THE PROBLEM: Report how many lines of the entries below contain the word "input", and nothing more.

<<<<

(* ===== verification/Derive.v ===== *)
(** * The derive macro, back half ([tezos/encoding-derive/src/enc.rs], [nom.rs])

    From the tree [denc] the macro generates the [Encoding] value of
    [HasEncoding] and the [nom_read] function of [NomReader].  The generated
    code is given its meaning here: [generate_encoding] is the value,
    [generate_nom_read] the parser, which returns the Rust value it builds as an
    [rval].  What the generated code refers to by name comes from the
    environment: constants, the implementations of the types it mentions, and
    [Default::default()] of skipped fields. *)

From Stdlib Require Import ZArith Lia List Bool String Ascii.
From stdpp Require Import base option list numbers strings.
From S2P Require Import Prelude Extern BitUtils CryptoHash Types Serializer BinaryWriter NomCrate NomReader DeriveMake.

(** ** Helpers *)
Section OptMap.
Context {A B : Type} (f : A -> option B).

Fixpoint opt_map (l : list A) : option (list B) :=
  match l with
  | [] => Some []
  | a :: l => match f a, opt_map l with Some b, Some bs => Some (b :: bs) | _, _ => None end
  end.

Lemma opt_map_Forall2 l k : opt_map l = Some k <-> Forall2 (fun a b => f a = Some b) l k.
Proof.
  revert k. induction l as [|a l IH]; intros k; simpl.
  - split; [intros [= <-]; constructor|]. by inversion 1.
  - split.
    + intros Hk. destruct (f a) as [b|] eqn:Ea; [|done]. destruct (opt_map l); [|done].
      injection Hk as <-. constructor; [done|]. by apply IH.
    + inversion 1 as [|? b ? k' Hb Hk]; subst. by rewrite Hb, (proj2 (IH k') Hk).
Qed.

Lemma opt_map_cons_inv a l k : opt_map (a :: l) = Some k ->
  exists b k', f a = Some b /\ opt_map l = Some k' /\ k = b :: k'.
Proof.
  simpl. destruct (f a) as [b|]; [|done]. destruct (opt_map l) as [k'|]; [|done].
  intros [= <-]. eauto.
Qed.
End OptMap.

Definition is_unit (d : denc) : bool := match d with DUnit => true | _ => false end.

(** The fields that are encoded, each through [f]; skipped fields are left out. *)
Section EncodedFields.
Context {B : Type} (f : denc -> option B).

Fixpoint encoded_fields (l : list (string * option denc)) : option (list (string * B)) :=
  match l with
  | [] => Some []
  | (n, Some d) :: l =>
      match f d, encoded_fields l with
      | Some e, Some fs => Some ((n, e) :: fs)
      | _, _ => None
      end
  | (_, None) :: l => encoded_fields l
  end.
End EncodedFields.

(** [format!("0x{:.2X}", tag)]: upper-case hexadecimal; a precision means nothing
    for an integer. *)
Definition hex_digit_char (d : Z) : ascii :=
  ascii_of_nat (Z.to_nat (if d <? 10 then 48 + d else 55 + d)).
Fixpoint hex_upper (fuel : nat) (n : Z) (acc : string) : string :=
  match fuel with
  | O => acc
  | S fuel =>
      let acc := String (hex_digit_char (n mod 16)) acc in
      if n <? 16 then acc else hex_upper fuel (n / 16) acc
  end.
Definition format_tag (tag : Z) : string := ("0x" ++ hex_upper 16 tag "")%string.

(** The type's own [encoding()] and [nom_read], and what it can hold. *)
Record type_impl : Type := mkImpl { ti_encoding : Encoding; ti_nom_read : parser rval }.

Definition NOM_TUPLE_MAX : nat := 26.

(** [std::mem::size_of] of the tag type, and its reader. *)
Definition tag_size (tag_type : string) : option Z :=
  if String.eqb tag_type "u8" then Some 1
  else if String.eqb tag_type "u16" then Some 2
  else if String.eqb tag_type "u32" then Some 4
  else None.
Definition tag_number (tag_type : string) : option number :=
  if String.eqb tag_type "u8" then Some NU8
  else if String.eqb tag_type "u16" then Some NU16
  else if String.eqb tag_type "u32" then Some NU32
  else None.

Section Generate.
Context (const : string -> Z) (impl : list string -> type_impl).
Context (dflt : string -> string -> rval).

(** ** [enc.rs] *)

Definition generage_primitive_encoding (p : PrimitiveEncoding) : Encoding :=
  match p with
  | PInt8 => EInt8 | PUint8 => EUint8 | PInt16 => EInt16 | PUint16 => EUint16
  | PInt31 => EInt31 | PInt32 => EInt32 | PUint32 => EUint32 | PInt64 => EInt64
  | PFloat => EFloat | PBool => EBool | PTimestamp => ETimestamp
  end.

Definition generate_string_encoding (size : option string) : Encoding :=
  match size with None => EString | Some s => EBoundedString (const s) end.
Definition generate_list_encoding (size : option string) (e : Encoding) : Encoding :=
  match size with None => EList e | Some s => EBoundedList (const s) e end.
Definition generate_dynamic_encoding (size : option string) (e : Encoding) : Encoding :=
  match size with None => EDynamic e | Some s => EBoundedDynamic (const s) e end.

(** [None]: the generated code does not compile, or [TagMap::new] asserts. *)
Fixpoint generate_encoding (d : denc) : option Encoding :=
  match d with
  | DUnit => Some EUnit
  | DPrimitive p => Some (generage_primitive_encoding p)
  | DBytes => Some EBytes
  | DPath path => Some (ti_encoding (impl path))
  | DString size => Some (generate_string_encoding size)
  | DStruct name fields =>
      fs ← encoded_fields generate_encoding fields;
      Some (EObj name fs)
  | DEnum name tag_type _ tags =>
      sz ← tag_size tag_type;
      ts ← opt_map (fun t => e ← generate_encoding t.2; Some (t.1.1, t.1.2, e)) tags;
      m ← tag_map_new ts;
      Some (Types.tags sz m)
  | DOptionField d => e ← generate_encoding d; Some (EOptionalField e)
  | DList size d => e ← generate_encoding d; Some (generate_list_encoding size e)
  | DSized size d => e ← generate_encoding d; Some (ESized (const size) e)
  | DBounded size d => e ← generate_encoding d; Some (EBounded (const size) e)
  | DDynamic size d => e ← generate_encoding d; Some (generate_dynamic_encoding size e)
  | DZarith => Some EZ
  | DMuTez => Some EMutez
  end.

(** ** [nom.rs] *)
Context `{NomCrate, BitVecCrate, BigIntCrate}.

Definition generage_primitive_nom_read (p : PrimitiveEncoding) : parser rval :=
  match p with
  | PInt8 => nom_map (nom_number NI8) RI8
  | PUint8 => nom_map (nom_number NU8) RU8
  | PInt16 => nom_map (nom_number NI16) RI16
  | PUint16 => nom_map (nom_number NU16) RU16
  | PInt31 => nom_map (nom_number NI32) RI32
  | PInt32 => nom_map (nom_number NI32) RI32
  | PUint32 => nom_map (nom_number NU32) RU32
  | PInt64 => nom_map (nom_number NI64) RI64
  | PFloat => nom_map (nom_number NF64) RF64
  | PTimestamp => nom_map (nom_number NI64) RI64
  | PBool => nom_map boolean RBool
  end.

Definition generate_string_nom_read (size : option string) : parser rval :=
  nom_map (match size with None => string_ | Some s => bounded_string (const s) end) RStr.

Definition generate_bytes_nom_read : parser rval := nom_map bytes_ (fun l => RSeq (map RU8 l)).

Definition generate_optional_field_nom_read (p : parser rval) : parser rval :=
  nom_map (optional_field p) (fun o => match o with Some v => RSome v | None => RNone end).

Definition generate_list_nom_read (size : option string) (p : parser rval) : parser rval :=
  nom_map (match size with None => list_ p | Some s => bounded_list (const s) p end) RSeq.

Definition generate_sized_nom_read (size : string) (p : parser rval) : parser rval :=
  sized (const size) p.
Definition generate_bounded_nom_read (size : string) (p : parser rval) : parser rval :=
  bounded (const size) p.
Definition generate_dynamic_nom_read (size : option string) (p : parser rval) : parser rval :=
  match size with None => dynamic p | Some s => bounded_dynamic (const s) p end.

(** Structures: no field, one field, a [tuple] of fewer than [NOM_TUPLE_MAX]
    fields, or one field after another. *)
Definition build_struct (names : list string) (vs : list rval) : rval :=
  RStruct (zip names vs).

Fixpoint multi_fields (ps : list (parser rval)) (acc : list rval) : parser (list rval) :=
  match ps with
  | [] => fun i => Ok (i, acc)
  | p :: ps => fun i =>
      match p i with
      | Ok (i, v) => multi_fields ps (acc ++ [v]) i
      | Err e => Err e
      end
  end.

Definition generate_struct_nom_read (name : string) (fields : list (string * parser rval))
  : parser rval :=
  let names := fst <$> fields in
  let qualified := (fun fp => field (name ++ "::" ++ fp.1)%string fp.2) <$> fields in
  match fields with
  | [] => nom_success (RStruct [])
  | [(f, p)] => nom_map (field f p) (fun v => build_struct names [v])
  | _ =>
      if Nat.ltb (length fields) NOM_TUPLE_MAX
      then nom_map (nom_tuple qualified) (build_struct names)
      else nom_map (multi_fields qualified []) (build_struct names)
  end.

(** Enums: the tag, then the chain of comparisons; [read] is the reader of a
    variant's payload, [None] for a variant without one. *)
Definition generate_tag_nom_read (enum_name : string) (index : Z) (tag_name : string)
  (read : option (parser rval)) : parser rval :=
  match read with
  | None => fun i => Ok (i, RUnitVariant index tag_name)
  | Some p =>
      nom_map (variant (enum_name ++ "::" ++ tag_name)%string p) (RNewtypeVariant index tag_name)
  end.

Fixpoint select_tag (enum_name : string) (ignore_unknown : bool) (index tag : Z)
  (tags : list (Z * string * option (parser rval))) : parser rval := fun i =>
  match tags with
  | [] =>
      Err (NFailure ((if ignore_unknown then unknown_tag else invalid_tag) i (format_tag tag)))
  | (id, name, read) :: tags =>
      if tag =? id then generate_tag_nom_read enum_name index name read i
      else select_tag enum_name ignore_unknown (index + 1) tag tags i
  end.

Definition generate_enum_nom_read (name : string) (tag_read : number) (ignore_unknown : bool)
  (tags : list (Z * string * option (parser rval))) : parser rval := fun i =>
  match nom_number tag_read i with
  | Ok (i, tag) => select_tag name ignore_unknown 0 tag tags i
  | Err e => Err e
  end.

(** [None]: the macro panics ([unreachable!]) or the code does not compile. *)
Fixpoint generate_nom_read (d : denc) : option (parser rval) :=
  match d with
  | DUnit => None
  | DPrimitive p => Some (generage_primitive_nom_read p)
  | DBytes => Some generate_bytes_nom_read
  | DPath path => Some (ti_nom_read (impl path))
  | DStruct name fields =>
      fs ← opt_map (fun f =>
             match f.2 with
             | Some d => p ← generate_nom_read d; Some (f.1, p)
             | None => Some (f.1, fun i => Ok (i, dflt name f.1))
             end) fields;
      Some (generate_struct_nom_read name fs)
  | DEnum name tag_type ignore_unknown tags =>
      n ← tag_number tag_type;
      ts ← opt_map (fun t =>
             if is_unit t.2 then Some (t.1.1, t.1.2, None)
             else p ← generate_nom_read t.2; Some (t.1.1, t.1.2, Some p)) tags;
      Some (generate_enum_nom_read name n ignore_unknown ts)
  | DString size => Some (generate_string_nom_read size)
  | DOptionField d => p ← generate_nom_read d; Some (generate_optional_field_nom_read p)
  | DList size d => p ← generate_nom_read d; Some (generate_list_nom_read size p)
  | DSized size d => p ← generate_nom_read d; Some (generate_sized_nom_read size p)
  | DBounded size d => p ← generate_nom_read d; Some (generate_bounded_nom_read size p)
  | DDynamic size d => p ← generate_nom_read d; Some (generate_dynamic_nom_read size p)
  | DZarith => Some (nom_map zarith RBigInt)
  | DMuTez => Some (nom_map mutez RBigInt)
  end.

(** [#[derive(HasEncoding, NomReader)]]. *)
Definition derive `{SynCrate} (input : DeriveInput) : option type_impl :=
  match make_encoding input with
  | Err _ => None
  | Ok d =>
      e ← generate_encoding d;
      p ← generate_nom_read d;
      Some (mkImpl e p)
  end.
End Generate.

>>>>

EXERCISE RESPONSE: 2